PURPOSE: Diabetic foot ulcers (DFU) are characterized by delayed healing and high infection rates. DFU affect approximately 25% of individuals with diabetes. Secondary to hyperglycaemia, both chronic inflammation and defective phagocytosis have been identified as contributing factors to the non-healing status of DFU. Both inflammation and defective phagocytosis in DFU were sought to be modelled in vitro using pHRODO bioparticles for the first time. The pHRODO bioparticles, popularly used as phagocytic cargos, are chemically killed microorganisms conjugated to the pH-sensitive pHRODO dye that solely fluoresces within the acidic lysosomes where phagocytosis occurs.

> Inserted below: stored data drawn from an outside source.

Definition loss (X : array) (y : option labels) : M t retval :=
  W1 ⇐ get_param "W1";
  b1 ⇐ get_param "b1";
  '(hidden_layer_out, cache_hidden) ⇐
     m_call "affine_relu_forward" [AArr X; AArr W1; AArr b1]
            (affine_relu_forward X W1 b1);
  W2 ⇐ get_param "W2";
  b2 ⇐ get_param "b2";
  '(scores, cache_output) ⇐
     m_call "affine_forward" [AArr hidden_layer_out; AArr W2; AArr b2]
            (affine_forward hidden_layer_out W2 b2);
  match y with
  | None => m_ret (Scores (Some scores))
  | Some _ =>
    W1 ⇐ get_param "W1";
    n1 ⇐ m_lift (np_linalg_norm_fro W1);
    let W1_frobenius_norm_squared := s_sq n1 in
    W2 ⇐ get_param "W2";
    n2 ⇐ m_lift (np_linalg_norm_fro W2);
    let W2_frobenius_norm_squared := s_sq n2 in
    '(softmax, dout) ⇐ call_softmax_loss (Some scores) y;
    self ⇐ m_get;
    let loss := s_add softmax
                  (s_mul (s_mul (reg self) s_half)
                         (s_add W1_frobenius_norm_squared
                                W2_frobenius_norm_squared)) in
    '(dhidden, dW2, db2) ⇐
       m_call "affine_backward" [AArr dout; ACache cache_output]
              (affine_backward dout cache_output);
    self ⇐ m_get;
    W2 ⇐ get_param "W2";
    gW2 ⇐ m_lift (np_add dW2 (np_scale (reg self) W2));
    let grads : gmap string array := <["W2" := gW2]> ∅ in
    let grads := <["b2" := db2]> grads in
    '(dx, dW1, db1) ⇐
       m_call "affine_relu_backward" [AArr dhidden; ACache cache_hidden]
              (affine_relu_backward dhidden cache_hidden);
    self ⇐ m_get;
    W1 ⇐ get_param "W1";
    gW1 ⇐ m_lift (np_add dW1 (np_scale (reg self) W1));
    let grads := <["W1" := gW1]> grads in
    let grads := <["b1" := db1]> grads in
    m_ret (LossGrads loss grads)
  end.

End WithBackend.
End TwoLayerNet.

(** ** What the rest of the development assumes of the collaborators

    The shape contracts of NumPy and of the layer primitives: a forward
    primitive accepts a batch of [N] inputs whose trailing dimensions multiply
    to the weight's row count and returns [N] rows of the weight's column
    count; a backward primitive run on the cache of a forward call returns
    gradients shaped like that call's arguments. *)

Definition Zprod (ds : list Z) : Z := foldr Z.mul 1 ds.

Class BackendLaws (B : Backend) : Prop := {
  shape_astype : ∀ a d, shape (astype a d) = shape a;
  shape_np_scale : ∀ s a, shape (np_scale s a) = shape a;
  shape_np_add : ∀ a b c,
    np_add a b = Ok c → shape a = shape b → shape c = shape a;
  affine_forward_shape : ∀ x W b N ds D M,
    shape x = N :: ds → shape W = [D; M] → shape b = [M] →
    0 < N → 0 < D → Zprod ds = D →
    ∃ out c, affine_forward x W b = Ok (out, c) ∧ shape out = [N; M];
  affine_relu_forward_shape : ∀ x W b N ds D M,
    shape x = N :: ds → shape W = [D; M] → shape b = [M] →
    0 < N → 0 < D → Zprod ds = D →
    ∃ out c, affine_relu_forward x W b = Ok (out, c) ∧ shape out = [N; M];
  affine_backward_shape : ∀ x W b out c dout dx dW db,
    affine_forward x W b = Ok (out, c) →
    affine_backward dout c = Ok (dx, dW, db) →
    shape dx = shape x ∧ shape dW = shape W ∧ shape db = shape b;
  affine_relu_backward_shape : ∀ x W b out c dout dx dW db,
    affine_relu_forward x W b = Ok (out, c) →
    affine_relu_backward dout c = Ok (dx, dW, db) →
    shape dx = shape x ∧ shape dW = shape W ∧ shape db = shape b
}.

(** What the constructors assume of NumPy's allocators: an array that was
    allocated has the shape that was asked for. *)
Class AllocLaws (B : Backend) : Prop := {
  shape_np_random_normal : ∀ scale sh g a g',
    np_random_normal scale sh g = Ok (a, g') → shape a = sh;
  shape_np_zeros : ∀ sh a, np_zeros sh = Ok a → shape a = sh
}.

(** ** A symbolic backend

    Arrays carry their shape and a term that records how they were computed;
    scalars are such terms.  NumPy and the layer primitives check shapes as
    the real ones do and raise on a mismatch, but compute no numbers, so the
    embedded methods can be run on concrete networks without fixing a
    floating-point semantics. *)

Module Symbolic.

#[warnings="-register-all"]
Inductive term : Type :=
  | TLit (q : Q)
  | TInt (z : Z)
  | TVar (name : string)
  | TOp (op : string) (ts : list term).

Record sarray : Type := SArr { sshape : list Z; sterm : term }.

(** A cache remembers the forward call that made it, and which primitive
    made it: the tuples the two backward primitives unpack differ. *)
Record scache : Type :=
  SCache { c_relu : bool; c_x : sarray; c_W : sarray; c_b : sarray }.

Definition nonneg_dims (sh : list Z) : bool := forallb (λ d, 0 <=? d) sh.

(** NumPy rejects a negative dimension and a negative scale. *)
Definition s_random_normal (scale : term) (sh : list Z) (g : Z)
  : outcome (sarray * Z) :=
  let scale_ok := match scale with TLit q => Qle_bool 0 q | _ => true end in
  if nonneg_dims sh && scale_ok
  then Ok (SArr sh (TOp "normal" [scale; TInt g]), g + 1)
  else Raise ValueError.

Definition s_zeros (sh : list Z) : outcome sarray :=
  if nonneg_dims sh then Ok (SArr sh (TOp "zeros" [])) else Raise ValueError.

Definition s_astype (a : sarray) (d : string) : sarray :=
  SArr (sshape a) (TOp "astype" [sterm a; TVar d]).

(** Addition of arrays of one shape; broadcasting between different shapes
    is left out and raises. *)
Definition s_add_arr (a b : sarray) : outcome sarray :=
  if bool_decide (sshape a = sshape b)
  then Ok (SArr (sshape a) (TOp "add" [sterm a; sterm b]))
  else Raise ValueError.

Definition s_scale (s : term) (a : sarray) : sarray :=
  SArr (sshape a) (TOp "mul" [s; sterm a]).

Definition s_norm_fro (a : sarray) : outcome term :=
  match sshape a with
  | [_; _] => Ok (TOp "norm_fro" [sterm a])
  | _ => Raise ValueError
  end.

(** [x.reshape(N, -1).dot(w) + b]. *)
Definition s_affine (relu : bool) (x W b : sarray) : outcome (sarray * scache) :=
  match sshape x, sshape W, sshape b with
  | N :: ds, [D; M], [M'] =>
      if (0 <? N) && (0 <? D) && (Zprod ds =? D) && (M =? M')
      then Ok (SArr [N; M]
                 (TOp (if relu then "affine_relu" else "affine")
                      [sterm x; sterm W; sterm b]),
               SCache relu x W b)
      else Raise ValueError
  | _, _, _ => Raise ValueError
  end.

Definition s_affine_back (relu : bool) (dout : sarray) (c : scache)
  : outcome (sarray * sarray * sarray) :=
  match sshape (c_x c), sshape (c_W c) with
  | N :: _, [_; M] =>
      if bool_decide (sshape dout = [N; M]) && Bool.eqb relu (c_relu c)
      then
        let actuals := [sterm dout; sterm (c_x c); sterm (c_W c); sterm (c_b c)] in
        let pre := if relu then "affine_relu" else "affine" in
        Ok (SArr (sshape (c_x c)) (TOp (pre +:+ "_dx") actuals),
            SArr (sshape (c_W c)) (TOp (pre +:+ "_dw") actuals),
            SArr (sshape (c_b c)) (TOp (pre +:+ "_db") actuals))
      else Raise ValueError
  | _, _ => Raise ValueError
  end.

(** One label per row, each a class index. *)
Definition s_softmax_loss (scores : sarray) (y : list Z)
  : outcome (term * sarray) :=
  match sshape scores with
  | [N; C] =>
      if negb (N =? Z.of_nat (length y)) then Raise ValueError
      else if negb (forallb (λ k, (0 <=? k) && (k <? C)) y) then Raise IndexError
      else Ok (TOp "softmax_loss" [sterm scores; TOp "labels" (TInt <$> y)],
               SArr [N; C]
                 (TOp "softmax_dx" [sterm scores; TOp "labels" (TInt <$> y)]))
  | _ => Raise ValueError
  end.

#[global] Instance backend : Backend := {|
  scalar := term;
  array := sarray;
  cache := scache;
  labels := list Z;
  np_dtype := string;
  rng := Z;
  shape := sshape;
  np_random_normal := s_random_normal;
  np_zeros := s_zeros;
  astype := s_astype;
  np_add := s_add_arr;
  np_scale := s_scale;
  np_linalg_norm_fro := s_norm_fro;
  np_sum := TOp "sum";
  s_sq := λ x, TOp "pow2" [x];
  s_add := λ x y, TOp "add" [x; y];
  s_mul := λ x y, TOp "mul" [x; y];
  s_half := TLit (1 # 2);
  affine_forward := s_affine false;
  affine_relu_forward := s_affine true;
  softmax_loss := s_softmax_loss;
  affine_backward := s_affine_back false;
  affine_relu_backward := s_affine_back true
|}.

(** An input batch of the given shape. *)
Definition input (name : string) (sh : list Z) : sarray := SArr sh (TVar name).

End Symbolic.

(** ** Specification vocabulary

    The forward and the backward pass as the design describes them, on the
    ordered list of the layers' [(W, b)] pairs, and the predicates the
    statements below are phrased in. *)

Section Specification.
Context `{B : Backend}.

(** The mode a call to [loss] runs in. *)
Definition mode_of (y : option labels) : string :=
  match y with None => "test" | Some _ => "train" end.

(** The pair [(W_i, b_i)] a parameter dictionary holds for layer [i]. *)
Definition layer_param (params : gmap string array) (i : Z)
  : option (array * array) :=
  W ← params !! fstr "W" i; b ← params !! fstr "b" i; Some (W, b).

METHODS: The in vitro DFU model was developed by identifying which ratio of diabetic fibroblasts to THP-1-derived Mɸ, choice of pHRODO bioparticles, FBS concentration, and oxygen level exhibited both significant inflammation and reduced phagocytic ability. Inflammation was confirmed via simultaneous TNF-α and MCP-1 release by direct co-cultures of diabetic fibroblasts and THP-1-derived macrophages (Mɸ) following pHRODO bioparticle exposure using ELISA. Phagocytic activity, derived from the emitted fluorescence of ingested pHRODO bioparticles within acidic lysosomes, was quantified using an automated, whole-well, fluorescent imaging system. The kinase Bay 11-7085, shown to stimulate phagocytosis previously, was used to verify the usefulness of the developed in vitro DFU model. RESULTS: Inflammation and reduced phagocytic activity were observed maximally for a 1:4 ratio of diabetic dermal fibroblasts to THP-1-derived Mɸ upon 4-h incubation with 200 µg/ml pHRODO green Staphylococcus aureus bioparticles under hypoxia (2% oxygen) and low nutrient level (2% fetal bovine serum)-compared with the in vitro healthy wound model. When co-delivered with Bay 11-7085, significant increased uptake of pHRODO green S. aureus bioparticles was observed in the in vitro DFU model. CONCLUSION: Optimized parameters for modeling inflammation and reduced phagocytic activity in DFU in vitro were identified. Modulating inflammation could be useful in stimulating phagocytosis in DFU based on the positive effect of Bay 11-7085 on the in vitro DFU model. This finding paves the way for screening and re-purposing immunomodulatory drugs to stimulate phagocytosis in DFU. SUPPLEMENTARY INFORMATION: The online version contains supplementary material available at 10.1007/s44164-024-00080-5.